Exercise:
Look through the records and copy each line that has "OtherError" in it.

Supplied data:
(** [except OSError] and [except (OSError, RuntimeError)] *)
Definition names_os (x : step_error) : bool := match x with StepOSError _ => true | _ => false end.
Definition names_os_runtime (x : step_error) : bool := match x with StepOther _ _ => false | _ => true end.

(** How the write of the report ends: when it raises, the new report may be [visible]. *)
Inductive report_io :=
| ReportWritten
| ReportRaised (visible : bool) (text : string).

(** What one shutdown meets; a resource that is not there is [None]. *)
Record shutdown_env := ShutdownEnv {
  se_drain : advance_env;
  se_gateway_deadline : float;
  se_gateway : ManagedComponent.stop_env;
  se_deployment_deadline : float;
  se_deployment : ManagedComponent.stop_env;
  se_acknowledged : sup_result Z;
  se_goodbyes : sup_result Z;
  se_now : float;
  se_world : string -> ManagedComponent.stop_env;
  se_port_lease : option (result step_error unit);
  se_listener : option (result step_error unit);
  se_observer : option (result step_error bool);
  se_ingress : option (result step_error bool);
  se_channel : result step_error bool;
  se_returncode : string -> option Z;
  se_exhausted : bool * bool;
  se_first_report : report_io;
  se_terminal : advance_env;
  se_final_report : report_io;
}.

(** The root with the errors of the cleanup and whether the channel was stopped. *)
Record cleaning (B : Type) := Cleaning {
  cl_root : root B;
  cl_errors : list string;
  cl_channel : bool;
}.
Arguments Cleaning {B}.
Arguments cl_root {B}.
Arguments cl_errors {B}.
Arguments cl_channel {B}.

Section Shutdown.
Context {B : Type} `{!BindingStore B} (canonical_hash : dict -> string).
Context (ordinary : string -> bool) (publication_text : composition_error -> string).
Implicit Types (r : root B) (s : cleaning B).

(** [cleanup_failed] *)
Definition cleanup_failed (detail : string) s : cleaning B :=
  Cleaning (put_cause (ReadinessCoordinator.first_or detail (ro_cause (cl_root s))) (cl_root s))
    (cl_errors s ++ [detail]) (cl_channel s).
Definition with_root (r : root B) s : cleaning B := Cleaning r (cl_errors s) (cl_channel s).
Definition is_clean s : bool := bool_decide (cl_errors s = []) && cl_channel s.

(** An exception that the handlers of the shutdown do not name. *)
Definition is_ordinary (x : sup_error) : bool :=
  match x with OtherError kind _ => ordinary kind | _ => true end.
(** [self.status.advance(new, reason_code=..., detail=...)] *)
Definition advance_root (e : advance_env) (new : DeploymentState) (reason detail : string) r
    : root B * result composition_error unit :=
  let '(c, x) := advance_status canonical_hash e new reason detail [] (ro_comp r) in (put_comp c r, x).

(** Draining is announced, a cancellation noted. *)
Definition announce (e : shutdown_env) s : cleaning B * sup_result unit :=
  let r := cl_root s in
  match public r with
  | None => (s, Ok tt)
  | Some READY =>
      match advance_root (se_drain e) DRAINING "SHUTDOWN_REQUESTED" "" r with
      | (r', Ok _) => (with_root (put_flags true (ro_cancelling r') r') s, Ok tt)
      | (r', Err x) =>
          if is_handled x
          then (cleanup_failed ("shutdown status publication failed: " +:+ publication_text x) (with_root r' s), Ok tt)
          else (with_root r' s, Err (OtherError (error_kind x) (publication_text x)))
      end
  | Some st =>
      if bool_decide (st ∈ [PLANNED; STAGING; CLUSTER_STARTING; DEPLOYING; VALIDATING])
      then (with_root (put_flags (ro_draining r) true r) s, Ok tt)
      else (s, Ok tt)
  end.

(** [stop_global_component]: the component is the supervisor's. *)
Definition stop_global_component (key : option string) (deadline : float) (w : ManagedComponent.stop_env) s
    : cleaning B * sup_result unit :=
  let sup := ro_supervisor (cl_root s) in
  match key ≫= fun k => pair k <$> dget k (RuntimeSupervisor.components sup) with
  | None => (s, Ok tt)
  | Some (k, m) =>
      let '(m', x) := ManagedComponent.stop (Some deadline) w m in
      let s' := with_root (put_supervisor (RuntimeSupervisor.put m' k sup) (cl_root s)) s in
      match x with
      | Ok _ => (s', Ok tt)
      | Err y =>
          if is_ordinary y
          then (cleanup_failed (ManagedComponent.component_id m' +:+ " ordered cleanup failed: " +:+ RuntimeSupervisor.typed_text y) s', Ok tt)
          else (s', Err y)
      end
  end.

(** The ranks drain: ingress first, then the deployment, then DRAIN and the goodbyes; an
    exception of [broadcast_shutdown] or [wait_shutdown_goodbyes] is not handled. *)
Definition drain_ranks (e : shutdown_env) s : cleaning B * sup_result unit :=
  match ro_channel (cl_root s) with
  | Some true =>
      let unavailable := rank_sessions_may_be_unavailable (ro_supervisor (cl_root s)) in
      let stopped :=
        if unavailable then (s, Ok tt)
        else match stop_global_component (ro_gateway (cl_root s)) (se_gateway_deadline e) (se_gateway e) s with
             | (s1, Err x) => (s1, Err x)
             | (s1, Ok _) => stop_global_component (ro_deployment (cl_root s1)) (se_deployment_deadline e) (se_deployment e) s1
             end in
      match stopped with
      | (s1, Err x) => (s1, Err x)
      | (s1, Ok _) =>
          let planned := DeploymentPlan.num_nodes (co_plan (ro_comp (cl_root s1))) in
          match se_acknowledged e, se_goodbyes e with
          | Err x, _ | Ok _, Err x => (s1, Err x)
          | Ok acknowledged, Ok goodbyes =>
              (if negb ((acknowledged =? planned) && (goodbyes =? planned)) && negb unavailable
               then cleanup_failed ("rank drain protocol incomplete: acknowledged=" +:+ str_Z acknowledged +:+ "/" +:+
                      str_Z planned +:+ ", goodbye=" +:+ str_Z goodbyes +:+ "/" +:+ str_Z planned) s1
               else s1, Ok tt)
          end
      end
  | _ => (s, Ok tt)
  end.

---

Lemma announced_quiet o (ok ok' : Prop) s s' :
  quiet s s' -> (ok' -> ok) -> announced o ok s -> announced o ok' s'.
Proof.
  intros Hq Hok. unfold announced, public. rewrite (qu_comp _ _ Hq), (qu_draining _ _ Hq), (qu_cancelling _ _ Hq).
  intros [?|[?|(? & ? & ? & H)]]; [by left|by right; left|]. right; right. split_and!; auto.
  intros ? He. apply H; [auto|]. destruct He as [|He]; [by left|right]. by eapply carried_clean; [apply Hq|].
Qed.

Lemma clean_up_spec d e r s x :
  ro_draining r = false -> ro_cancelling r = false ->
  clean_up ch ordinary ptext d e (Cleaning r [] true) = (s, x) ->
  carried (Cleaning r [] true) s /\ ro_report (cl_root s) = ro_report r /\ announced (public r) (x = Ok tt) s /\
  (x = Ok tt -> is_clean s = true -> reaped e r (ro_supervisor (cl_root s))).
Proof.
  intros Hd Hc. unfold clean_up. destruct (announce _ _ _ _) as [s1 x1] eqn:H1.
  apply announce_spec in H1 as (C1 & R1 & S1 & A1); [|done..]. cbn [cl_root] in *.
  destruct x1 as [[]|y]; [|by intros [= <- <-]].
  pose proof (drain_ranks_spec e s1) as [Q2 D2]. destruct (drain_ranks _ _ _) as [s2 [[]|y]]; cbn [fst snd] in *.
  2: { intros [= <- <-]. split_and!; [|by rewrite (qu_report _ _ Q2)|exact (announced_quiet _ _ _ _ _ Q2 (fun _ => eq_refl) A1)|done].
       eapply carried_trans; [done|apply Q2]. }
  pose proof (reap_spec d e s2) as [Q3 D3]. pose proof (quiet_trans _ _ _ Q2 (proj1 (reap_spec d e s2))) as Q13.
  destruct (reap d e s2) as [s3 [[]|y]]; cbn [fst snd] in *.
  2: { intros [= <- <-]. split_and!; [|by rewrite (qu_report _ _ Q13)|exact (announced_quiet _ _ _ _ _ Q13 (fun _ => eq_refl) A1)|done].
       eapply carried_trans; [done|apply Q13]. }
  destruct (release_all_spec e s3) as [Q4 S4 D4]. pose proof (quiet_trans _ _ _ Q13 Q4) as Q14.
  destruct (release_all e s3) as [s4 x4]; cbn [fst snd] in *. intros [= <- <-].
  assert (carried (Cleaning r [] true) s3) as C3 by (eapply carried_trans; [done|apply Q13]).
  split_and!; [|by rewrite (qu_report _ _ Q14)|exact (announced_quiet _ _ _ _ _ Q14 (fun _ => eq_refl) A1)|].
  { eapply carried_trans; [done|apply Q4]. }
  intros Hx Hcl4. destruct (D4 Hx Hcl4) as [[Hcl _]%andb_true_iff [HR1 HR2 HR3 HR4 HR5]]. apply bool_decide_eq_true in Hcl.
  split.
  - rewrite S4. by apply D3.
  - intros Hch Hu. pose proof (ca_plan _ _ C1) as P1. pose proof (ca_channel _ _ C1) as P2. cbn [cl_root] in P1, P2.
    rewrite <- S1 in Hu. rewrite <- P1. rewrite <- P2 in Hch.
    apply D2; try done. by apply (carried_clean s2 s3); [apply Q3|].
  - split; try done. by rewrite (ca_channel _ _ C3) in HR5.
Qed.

--

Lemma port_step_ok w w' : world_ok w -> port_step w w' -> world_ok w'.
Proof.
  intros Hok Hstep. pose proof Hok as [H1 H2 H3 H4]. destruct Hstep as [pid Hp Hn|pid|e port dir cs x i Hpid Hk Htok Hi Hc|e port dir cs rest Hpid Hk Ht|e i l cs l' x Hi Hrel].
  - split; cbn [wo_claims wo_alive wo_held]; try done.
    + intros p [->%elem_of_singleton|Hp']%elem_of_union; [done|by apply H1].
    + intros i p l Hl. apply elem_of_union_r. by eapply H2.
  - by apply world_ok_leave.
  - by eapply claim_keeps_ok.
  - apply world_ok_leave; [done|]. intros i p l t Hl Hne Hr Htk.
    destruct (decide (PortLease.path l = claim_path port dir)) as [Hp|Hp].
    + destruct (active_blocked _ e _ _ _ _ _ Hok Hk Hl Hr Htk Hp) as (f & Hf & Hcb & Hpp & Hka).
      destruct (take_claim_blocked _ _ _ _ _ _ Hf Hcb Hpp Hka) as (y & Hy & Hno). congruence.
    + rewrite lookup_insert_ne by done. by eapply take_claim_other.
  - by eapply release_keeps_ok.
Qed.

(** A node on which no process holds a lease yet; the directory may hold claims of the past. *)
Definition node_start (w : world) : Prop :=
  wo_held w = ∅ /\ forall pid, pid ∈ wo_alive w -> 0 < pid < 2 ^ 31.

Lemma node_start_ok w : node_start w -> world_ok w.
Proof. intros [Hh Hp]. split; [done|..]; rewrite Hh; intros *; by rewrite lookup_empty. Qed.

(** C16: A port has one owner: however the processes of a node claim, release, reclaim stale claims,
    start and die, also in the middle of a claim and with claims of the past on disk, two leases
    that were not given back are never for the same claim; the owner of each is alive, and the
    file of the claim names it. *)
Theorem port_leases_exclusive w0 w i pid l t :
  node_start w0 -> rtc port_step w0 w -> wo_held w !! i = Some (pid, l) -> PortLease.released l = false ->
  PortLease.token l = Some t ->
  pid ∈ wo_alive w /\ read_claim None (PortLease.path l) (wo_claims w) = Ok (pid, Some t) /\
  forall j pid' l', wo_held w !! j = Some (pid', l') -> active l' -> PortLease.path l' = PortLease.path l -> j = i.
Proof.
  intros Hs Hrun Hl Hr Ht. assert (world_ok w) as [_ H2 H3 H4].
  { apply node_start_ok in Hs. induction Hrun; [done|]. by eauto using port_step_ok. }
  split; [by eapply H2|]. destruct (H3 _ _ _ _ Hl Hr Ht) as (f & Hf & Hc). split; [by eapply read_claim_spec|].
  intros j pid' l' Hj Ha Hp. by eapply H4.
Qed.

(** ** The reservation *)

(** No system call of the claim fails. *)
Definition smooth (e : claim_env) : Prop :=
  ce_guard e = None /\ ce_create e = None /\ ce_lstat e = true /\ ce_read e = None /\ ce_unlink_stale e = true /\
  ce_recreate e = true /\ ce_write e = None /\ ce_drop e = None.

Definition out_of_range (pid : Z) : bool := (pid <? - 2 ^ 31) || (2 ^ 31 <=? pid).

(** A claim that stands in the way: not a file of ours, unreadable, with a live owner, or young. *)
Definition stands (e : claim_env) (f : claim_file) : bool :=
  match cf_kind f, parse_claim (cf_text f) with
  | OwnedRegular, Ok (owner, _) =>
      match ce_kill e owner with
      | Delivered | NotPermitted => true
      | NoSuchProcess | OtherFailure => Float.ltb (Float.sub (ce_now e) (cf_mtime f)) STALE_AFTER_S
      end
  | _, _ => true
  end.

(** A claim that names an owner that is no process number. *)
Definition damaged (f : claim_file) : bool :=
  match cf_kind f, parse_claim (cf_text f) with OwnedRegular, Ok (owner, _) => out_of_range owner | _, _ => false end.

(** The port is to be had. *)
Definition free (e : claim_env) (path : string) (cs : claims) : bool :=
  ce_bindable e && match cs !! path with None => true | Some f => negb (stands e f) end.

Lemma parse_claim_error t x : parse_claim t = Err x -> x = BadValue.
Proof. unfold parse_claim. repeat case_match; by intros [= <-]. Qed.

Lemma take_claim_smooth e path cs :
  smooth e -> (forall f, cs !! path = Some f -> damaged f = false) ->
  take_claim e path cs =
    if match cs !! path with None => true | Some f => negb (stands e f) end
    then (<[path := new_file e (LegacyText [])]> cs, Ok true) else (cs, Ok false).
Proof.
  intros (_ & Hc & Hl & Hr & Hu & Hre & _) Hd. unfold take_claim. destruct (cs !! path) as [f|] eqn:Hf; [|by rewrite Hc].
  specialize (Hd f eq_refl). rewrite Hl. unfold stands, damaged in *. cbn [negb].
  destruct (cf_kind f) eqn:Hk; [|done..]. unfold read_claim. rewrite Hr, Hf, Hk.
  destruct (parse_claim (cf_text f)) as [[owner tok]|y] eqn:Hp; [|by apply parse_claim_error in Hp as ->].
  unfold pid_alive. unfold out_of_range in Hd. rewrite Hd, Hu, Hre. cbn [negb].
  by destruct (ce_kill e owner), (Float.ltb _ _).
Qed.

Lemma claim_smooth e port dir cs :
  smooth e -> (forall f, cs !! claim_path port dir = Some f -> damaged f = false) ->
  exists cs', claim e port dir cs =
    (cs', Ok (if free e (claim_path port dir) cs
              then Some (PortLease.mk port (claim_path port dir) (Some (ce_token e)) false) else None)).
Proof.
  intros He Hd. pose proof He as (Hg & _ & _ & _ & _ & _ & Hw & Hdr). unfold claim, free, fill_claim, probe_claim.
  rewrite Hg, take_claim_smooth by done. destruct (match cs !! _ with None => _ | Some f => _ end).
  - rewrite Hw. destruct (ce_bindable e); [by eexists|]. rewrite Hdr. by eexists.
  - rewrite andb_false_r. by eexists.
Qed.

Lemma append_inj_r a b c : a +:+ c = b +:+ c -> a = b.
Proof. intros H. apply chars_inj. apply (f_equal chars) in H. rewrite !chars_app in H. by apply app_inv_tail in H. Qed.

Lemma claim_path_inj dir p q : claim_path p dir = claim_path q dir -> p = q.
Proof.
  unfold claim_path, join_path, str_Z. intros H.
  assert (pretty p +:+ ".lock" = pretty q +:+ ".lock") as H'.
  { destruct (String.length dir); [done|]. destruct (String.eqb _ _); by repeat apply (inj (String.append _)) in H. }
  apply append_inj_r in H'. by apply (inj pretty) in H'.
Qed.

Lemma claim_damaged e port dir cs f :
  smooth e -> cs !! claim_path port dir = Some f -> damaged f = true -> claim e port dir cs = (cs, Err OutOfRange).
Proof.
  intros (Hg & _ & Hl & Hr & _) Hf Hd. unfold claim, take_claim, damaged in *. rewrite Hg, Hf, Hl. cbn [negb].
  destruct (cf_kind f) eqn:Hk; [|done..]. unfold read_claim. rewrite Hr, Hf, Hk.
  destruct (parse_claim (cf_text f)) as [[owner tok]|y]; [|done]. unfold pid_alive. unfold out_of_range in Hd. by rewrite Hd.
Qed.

Answer space:
  match x with OtherError kind _ => ordinary kind | _ => true end.
          else (with_root r' s, Err (OtherError (error_kind x) (publication_text x)))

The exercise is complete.